• EXERCISE OBJECTIVE: Only part of the listing is needed, namely the lines from its start through the line with "Definition busy_ops : list", and they should be retyped exactly.

• AVAILABLE DATA:
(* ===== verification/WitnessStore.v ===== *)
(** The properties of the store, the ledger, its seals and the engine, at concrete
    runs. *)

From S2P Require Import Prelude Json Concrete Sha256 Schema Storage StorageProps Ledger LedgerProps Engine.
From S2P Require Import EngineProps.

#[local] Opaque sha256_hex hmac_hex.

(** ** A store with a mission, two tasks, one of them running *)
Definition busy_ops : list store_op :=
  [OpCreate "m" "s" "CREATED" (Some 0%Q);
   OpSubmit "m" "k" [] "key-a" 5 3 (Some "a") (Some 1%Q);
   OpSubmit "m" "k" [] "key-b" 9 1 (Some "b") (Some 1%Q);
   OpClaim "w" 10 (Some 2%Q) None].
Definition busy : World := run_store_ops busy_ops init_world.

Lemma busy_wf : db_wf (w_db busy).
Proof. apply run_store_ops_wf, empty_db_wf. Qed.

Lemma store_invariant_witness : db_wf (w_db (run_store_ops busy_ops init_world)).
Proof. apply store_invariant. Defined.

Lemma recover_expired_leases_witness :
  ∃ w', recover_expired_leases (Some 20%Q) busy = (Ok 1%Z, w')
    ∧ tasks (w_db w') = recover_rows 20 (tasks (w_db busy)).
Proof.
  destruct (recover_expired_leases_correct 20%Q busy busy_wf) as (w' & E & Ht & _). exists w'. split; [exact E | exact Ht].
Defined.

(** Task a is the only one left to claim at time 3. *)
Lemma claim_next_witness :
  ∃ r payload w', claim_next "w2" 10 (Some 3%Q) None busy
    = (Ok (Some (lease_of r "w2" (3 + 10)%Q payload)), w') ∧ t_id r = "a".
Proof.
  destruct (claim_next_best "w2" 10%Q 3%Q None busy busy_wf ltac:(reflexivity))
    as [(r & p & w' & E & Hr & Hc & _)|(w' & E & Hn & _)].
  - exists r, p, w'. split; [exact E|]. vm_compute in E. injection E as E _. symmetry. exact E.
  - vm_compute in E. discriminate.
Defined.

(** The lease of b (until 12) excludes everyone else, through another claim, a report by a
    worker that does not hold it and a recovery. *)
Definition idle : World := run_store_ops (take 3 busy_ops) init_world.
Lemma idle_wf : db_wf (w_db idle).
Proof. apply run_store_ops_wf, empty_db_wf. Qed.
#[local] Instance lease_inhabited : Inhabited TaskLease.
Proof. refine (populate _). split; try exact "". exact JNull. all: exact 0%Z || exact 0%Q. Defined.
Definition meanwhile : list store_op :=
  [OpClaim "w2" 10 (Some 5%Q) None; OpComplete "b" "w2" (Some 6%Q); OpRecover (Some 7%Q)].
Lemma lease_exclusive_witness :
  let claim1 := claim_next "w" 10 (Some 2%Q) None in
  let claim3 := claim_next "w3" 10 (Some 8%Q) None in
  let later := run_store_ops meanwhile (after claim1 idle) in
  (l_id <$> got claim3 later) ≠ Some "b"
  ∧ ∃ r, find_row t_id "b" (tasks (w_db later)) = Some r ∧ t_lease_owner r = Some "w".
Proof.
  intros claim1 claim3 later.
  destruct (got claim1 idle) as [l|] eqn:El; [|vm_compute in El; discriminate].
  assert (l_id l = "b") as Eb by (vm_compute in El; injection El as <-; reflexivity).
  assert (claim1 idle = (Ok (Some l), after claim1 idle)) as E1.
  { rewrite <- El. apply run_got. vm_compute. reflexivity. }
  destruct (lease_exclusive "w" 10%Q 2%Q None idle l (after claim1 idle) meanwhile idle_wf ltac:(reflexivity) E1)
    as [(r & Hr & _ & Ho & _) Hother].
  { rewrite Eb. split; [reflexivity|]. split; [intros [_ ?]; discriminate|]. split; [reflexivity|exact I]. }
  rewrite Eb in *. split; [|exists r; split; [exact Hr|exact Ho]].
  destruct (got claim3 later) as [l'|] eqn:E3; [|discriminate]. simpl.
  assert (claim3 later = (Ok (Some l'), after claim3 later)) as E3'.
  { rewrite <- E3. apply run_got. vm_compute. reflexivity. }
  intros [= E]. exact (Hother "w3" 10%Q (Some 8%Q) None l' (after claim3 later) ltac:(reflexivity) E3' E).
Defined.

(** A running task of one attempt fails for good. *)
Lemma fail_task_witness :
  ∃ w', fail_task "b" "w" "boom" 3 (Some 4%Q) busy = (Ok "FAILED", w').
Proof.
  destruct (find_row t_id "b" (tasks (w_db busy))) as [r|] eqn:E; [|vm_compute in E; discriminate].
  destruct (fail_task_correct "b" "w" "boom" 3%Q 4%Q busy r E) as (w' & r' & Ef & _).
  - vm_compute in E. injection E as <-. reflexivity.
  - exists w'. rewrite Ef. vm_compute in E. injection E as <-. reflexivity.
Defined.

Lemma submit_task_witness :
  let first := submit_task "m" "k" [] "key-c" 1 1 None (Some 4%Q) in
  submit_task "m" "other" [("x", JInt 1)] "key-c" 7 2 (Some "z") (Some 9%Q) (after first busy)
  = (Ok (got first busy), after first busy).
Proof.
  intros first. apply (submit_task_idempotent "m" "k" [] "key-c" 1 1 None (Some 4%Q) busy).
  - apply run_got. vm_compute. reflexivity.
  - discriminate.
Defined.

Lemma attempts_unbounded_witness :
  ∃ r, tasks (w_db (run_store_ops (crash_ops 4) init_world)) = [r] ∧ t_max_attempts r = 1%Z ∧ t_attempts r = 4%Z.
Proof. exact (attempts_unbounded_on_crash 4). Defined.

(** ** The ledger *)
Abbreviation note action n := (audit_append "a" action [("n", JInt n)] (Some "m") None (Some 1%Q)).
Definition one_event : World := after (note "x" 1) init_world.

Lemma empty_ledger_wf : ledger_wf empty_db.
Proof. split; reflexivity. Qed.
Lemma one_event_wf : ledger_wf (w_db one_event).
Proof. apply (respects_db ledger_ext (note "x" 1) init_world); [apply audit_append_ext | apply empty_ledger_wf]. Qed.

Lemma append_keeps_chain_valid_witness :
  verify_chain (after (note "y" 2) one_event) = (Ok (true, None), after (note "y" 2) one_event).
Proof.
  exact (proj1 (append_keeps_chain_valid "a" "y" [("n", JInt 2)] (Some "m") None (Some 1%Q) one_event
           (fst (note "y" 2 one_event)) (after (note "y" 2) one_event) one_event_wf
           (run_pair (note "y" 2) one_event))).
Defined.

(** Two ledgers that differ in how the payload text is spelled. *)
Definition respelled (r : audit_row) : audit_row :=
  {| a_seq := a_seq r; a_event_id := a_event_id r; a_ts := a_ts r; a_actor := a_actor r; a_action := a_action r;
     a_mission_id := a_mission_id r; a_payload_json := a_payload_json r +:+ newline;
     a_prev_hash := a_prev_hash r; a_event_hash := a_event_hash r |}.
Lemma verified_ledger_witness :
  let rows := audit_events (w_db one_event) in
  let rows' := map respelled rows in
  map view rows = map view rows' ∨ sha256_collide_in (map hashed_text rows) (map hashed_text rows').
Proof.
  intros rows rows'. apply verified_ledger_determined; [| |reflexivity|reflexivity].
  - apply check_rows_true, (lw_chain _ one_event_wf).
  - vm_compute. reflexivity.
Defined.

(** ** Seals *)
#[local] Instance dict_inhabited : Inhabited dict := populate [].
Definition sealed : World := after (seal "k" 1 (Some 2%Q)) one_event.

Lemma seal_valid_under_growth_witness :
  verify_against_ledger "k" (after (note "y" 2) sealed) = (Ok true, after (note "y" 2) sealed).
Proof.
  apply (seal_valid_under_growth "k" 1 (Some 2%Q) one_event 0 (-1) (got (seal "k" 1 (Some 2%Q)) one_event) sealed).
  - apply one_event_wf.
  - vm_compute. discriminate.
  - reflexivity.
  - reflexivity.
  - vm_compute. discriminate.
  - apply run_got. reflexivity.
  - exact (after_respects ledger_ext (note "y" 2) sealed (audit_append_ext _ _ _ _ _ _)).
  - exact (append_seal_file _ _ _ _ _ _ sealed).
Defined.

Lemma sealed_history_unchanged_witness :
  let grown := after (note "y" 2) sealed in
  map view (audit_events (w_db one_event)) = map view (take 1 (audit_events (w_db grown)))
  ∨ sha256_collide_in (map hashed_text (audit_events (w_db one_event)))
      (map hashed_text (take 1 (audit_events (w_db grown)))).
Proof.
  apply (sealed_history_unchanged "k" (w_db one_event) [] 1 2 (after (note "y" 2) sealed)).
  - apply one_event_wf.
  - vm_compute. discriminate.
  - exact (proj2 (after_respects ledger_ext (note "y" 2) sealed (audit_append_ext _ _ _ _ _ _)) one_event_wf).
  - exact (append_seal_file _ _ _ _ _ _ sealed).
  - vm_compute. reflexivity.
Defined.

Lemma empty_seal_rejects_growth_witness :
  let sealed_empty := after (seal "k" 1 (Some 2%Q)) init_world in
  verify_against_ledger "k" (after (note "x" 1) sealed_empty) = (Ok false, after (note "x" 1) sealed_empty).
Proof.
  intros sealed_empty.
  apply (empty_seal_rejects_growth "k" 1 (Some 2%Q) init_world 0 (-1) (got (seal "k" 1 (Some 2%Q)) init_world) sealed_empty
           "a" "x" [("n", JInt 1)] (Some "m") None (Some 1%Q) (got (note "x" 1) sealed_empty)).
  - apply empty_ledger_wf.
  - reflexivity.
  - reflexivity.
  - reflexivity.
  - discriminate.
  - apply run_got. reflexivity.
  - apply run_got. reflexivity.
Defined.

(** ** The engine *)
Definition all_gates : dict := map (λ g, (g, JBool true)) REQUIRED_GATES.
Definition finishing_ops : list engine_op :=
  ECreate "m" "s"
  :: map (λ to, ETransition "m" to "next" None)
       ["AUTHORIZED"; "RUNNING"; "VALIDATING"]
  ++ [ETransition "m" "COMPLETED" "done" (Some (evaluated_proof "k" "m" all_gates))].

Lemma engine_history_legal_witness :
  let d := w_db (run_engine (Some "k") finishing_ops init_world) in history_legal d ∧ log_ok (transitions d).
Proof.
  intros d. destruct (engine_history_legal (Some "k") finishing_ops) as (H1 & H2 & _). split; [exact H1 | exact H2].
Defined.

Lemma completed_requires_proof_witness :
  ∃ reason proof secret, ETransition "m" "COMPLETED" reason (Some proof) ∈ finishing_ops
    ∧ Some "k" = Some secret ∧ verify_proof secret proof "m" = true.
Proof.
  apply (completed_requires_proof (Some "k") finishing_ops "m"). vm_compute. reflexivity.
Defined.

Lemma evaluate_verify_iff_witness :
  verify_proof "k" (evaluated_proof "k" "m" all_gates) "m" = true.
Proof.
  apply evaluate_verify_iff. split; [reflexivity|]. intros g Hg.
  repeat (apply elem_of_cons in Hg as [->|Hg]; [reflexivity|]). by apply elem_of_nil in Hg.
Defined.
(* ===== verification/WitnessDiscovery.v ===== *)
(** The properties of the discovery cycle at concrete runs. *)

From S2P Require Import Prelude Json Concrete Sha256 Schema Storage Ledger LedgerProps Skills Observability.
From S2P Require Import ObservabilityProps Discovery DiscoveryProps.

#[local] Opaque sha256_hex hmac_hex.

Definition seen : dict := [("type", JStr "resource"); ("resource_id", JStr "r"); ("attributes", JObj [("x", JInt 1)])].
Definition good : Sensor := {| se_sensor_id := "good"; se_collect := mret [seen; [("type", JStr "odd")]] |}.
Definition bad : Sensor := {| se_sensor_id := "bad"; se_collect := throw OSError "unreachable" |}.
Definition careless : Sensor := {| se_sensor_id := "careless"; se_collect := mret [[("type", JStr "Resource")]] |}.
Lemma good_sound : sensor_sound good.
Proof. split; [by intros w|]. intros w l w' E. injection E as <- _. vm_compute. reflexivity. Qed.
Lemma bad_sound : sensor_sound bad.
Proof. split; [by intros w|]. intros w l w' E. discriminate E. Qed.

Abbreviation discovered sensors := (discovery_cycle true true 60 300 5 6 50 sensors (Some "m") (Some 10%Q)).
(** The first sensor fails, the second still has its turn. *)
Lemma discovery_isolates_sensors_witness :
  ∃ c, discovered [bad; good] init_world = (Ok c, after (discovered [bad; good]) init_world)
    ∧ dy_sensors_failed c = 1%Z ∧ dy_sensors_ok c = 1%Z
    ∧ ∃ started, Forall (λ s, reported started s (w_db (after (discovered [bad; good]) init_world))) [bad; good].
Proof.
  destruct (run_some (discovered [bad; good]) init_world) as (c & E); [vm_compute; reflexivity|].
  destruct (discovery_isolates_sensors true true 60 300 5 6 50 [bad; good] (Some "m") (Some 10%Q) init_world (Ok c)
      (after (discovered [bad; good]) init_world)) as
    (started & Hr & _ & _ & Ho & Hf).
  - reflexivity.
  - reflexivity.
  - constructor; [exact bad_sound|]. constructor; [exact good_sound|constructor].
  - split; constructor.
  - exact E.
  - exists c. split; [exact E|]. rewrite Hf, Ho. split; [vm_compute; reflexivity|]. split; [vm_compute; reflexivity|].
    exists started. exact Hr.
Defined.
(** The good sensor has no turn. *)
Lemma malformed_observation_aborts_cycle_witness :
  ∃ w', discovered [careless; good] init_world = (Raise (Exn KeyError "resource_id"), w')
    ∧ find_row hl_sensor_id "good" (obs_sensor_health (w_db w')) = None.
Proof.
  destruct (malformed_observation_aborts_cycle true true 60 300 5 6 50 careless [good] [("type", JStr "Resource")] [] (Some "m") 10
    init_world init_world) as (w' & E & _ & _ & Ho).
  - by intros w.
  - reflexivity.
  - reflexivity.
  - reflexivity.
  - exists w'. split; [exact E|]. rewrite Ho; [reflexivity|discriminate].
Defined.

• TASK ANSWER:
(* ===== verification/WitnessStore.v ===== *)
(** The properties of the store, the ledger, its seals and the engine, at concrete
    runs. *)

From S2P Require Import Prelude Json Concrete Sha256 Schema Storage StorageProps Ledger LedgerProps Engine.
From S2P Require Import EngineProps.

#[local] Opaque sha256_hex hmac_hex.

(** ** A store with a mission, two tasks, one of them running *)
Definition busy_ops : list store_op :=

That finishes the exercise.